Similarly, the tennis champion has always encouraged the importance of body positivity and self-acceptance, insisting "That you can be whatever size you are and you can be handsome inside and out".
"Sometimes I get really down and feel like, man, I can't do this", says Williams in the interview. Intense coughing caused her surgery wound to open and a haematoma was found in her abdomen. And while her story is indeed scary, it's not uncommon.
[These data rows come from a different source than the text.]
Definition transaction_current (st : DurableState) (object : ProfileObjectV1) (tx : InstallationTransaction) : bool :=
  (ob_DomainKind object =? ds_DomainKind st) && same (ob_DomainID object) (ds_DomainID st)
  && (tx_SchemaVersion tx =? SchemaVersion) && (slen (tx_InstallationID tx) =? 16)
  && same (tx_InstallationID tx) (ds_InstallationID st) && same (tx_State tx) "prepared"
  && (tx_ExpectedInventoryRevision tx =? ds_InventoryRevision st) && (tx_PolicyRevision tx =? ds_PolicyRevision st)
  && (slen (tx_QuarantineObjectDigest tx) =? 32) && (slen (tx_TargetStoreDigest tx) =? 32)
  && (slen (tx_DependencyClosureDigest tx) =? 32) && (slen (tx_InstallPlanDigest tx) =? 32)
  && (slen (tx_RollbackPlanDigest tx) =? 32) && (slen (tx_WriterFenceDigest tx) =? 32)
  && (slen (tx_StableActionID tx) =? 32) && (slen (tx_ExactRequestDigest tx) =? 32)
  && is_ok (ValidateReference (tx_SourceObjectReference tx)).

(** The second half: materialize the bytes, then record the installation. *)
Definition materialize (e : op_env) (key slotKey target : string) (entry : Entry) (now : N) : M string :=
  do _ <- pure (ev_copy e);
  refuse negb (matches (ev_manifest e target) (e_ObservedContentDigest entry))
    saying "materialized artifact verification failed";
  do _ <- pure (ev_seal e);
  let entry := set_e_UpdatedAtUnix now (set_e_InstallationRevision (add64w (e_InstallationRevision entry) 1)
                 (set_e_InstalledPath target entry)) in
  do _ <- modify (fun st =>
    set_ds_InstallationSlots (alter (set_is_State "installed") slotKey (ds_InstallationSlots st))
      (bump_inventory (put_entry key entry st)));
  do _ <- commit (ev_commit e 2);
  ret target.

Definition Install (e : op_env) (request : InstallationRequest) : M string :=
  with st;
  refuse negb (ds_Initialized st) saying "authorized installation broker is unavailable";
  do _ <- pure (requireNewCapabilityWorkLocked st);
  do tx <- pure (DecodeTransaction (iq_Object request));
  do now <- trustedNowLocked e;
  with st;
  refuse negb (transaction_current st (iq_Object request) tx) saying "installation transaction is incomplete or stale";
  do _ <- pure (VerifyAuthorization (iq_Envelope request) (iq_Object request) now (ds_AuthorityEpoch st));
  do _ <- pure (verifyPolicyAuthorizationLocked st (iq_Envelope request) "capability-installation" (ds_AgentID st));
  do _ <- pure (ev_install e tx);
  refuse match deriveInstallationIdentity (ds_OwnerID st) (ds_AgentID st) tx with
         | Ok (action, digest) => differ action (tx_StableActionID tx) || differ digest (tx_ExactRequestDigest tx)
         | Err _ => true
         end
    saying "installation semantic Action identity mismatch";
  refuse differ (tx_TargetStoreDigest tx)
           (sha256_Sum256 ("tos.capability-target-store.v1" +:+ sep 0 +:+ ds_InstallationID st))
    saying "installation target store mismatch";
  let key := hex_EncodeToString (tx_ArtifactVersionDigest tx) in
  match ds_Entries st !! key with
  | None => raise ErrNotAdmitted
  | Some entry =>
      match e_AdmissionEnvelope entry with
      | None => raise ErrNotAdmitted
      | Some admissionEnvelope =>
          refuse negb (bool_decide (e_State entry = StateAdmitted)) && negb (bool_decide (e_State entry = StateActive))
            saying ErrNotAdmitted;
          do entry <- revalidate_stored e key entry now;
          refuse same (e_QuarantinePath entry) "" || differ (tx_QuarantineObjectDigest tx) (e_ObservedContentDigest entry)
            saying ErrStaleAuthority;
          refuse negb (matches (authorizationEnvelopeDigest admissionEnvelope) (tx_AdmissionEnvelopeDigest tx))
            saying ErrStaleAuthority;
          let slotKey := hex_EncodeToString (tx_StableActionID tx) in
          let target := ev_target e key in
          with st;
          match ds_InstallationSlots st !! slotKey with
          | Some prior =>
              refuse differ (is_ExactRequestDigest prior) (tx_ExactRequestDigest tx)
                     || differ (is_ArtifactDigest prior) (tx_ArtifactVersionDigest tx)
                saying "installation Action identity conflict";
              if same (is_State prior) "installed" then ret (is_TargetPath prior)
              else
              refuse differ (is_State prior) "activating" saying ErrAmbiguousStart;
              do actual <- pure (ev_manifest e (e_QuarantinePath entry));
              refuse differ actual (e_ObservedContentDigest entry)
                saying "quarantine bytes do not match artifact digest";
              materialize e key slotKey target entry now
          | None =>
              do _ <- acceptAuthorityHeadLocked (iq_Envelope request);
              do actual <- pure (ev_manifest e (e_QuarantinePath entry));
              refuse differ actual (e_ObservedContentDigest entry)
                saying "quarantine bytes do not match artifact digest";
              do _ <- modify (put_slot slotKey
                {| is_ActionID := tx_StableActionID tx; is_ExactRequestDigest := tx_ExactRequestDigest tx;
                   is_ArtifactDigest := tx_ArtifactVersionDigest tx; is_State := "activating"; is_TargetPath := target |});
              do _ <- commit (ev_commit e 1);
              materialize e key slotKey target entry now
          end
      end
  end.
And once she began recovering, she said she found out just how challenging motherhood can be.
NPR also reported in December that maternal mortality rates have vastly improved for white women in recent years, but have gotten worse for Black mothers in some states. "And while part of the disparity can be attributed to factors like poverty and inadequate access to health care, there is growing evidence that points to the quality of care at hospitals where a disproportionate number of black women deliver, which are often in neighborhoods disadvantaged by segregation", writes Annie Waldman.
The American College of Obstetricians and Gynecologists (ACOG) recommends that women with a history of blood clots use an anti-clotting medication to prevent blood clots during pregnancy. The group has also been raising awareness and educating the general public about this issue by hosting screenings of the documentary Death By Delivery, where doctors speak to audiences about high childbirth mortality rates among Black women. According to ProPublica, between 700 and 900 women die in the U.S. each year from complications related to pregnancy and childbirth. It's so important to hear that this happens to everyone.
Even for white and wealthy women, pregnancy can be a risky condition.